If a line in the data below includes the string "bool", please return a copy of it.

(Records from a data collection)
_ _ _

(* ================================================================== *)
(** * Registering patients                                              *)
(* ================================================================== *)

Lemma find_app_none {A} (f : A -> bool) (l1 l2 : list A) :
  find f l1 = None -> find f (l1 ++ l2) = find f l2.
Proof.
  induction l1 as [|x l1 IH]; simpl; [reflexivity|].
  destruct (f x); [discriminate | exact IH].
Qed.

Lemma find_app_some {A} (f : A -> bool) (l1 l2 : list A) (x : A) :
  find f l1 = Some x -> find f (l1 ++ l2) = Some x.
Proof.
  induction l1 as [|y l1 IH]; simpl; [discriminate|].
  destruct (f y); [auto | exact IH].
Qed.

Lemma patient_is_valid_accepts now body db :
  registrable now body db ->
  PatientSerializer.is_valid now body db = (Return body, db).
Proof.
  intros (Hu & Hp & Hd & Hph).
  unfold PatientSerializer.is_valid. unfold_monad.
  unfold PatientSerializer.unique_patient_id,
         PatientSerializer.validate_patient_id,
         PatientSerializer.validate_date_of_birth,
         PatientSerializer.validate_phone, Date.gtb.
  rewrite Hu, Hp, Hd, Hph. reflexivity.
Qed.

Lemma patient_is_valid_rejects now body db :
  ~ registrable now body db ->
  exists errors,
    errors <> []
    /\ PatientSerializer.is_valid now body db
       = (Raise (SerializerValidationError errors), db).
Proof.
  intros Hno. unfold PatientSerializer.is_valid. unfold_monad.
  match goal with
  | |- context [match ?l with [] => _ | _ :: _ => _ end] =>
      destruct l as [|err errs] eqn:E
  end.
  - exfalso. apply Hno.
    apply app_eq_nil in E as [E1 E]. apply app_eq_nil in E as [E2 E3].
    unfold PatientSerializer.unique_patient_id,
           PatientSerializer.validate_patient_id,
           PatientSerializer.validate_date_of_birth,
           PatientSerializer.validate_phone, Date.gtb in *.
    unfold registrable.
    destruct (Patient_objects_get (pd_patient_id body) db);
      [discriminate|].
    destruct (String.prefix "PT" (pd_patient_id body)); [|discriminate].
    destruct (Date.ltb (DateTime.date now) (pd_date_of_birth body));
      [discriminate|].
    destruct (phone_regex (pd_phone body)); [|discriminate].
    repeat split.
  - eexists. split; [|reflexivity]. discriminate.
Qed.

Lemma registrable_dec now body db :
  registrable now body db \/ ~ registrable now body db.
Proof.
  unfold registrable.
  destruct (Patient_objects_get (pd_patient_id body) db);
    [right; intros (H & _); discriminate|].
  destruct (String.prefix "PT" (pd_patient_id body));
    [|right; intros (_ & H & _); discriminate].
  destruct (Date.ltb (DateTime.date now) (pd_date_of_birth body));
    [right; intros (_ & _ & H & _); discriminate|].
  destruct (phone_regex (pd_phone body));
    [|right; intros (_ & _ & _ & H); discriminate].
  left. repeat split.
Qed.

Lemma register_view_accepts now body db :
  registrable now body db ->
  PatientViewSet.create now body db
  = (Return (mkResponse (PatientBody (registered_row body db))
                        HTTP_201_CREATED),
     mkDB (patients db ++ [registered_row body db]) (appointments db)
          (patient_seq db + 1) (appointment_seq db)).
Proof.
  intros H. unfold PatientViewSet.create, bind.
  rewrite (patient_is_valid_accepts _ _ _ H). reflexivity.
Qed.

Lemma register_view_rejects now body db :
  ~ registrable now body db ->
  exists errors,
    errors <> []
    /\ PatientViewSet.create now body db
       = (Raise (SerializerValidationError errors), db).
Proof.
  intros H. destruct (patient_is_valid_rejects _ _ _ H) as (errors & Hne & E).
  exists errors. split; [exact Hne|].
  unfold PatientViewSet.create, bind. rewrite E. reflexivity.
Qed.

_ _ _

Solution -
Lemma find_app_none {A} (f : A -> bool) (l1 l2 : list A) :
Lemma find_app_some {A} (f : A -> bool) (l1 l2 : list A) (x : A) :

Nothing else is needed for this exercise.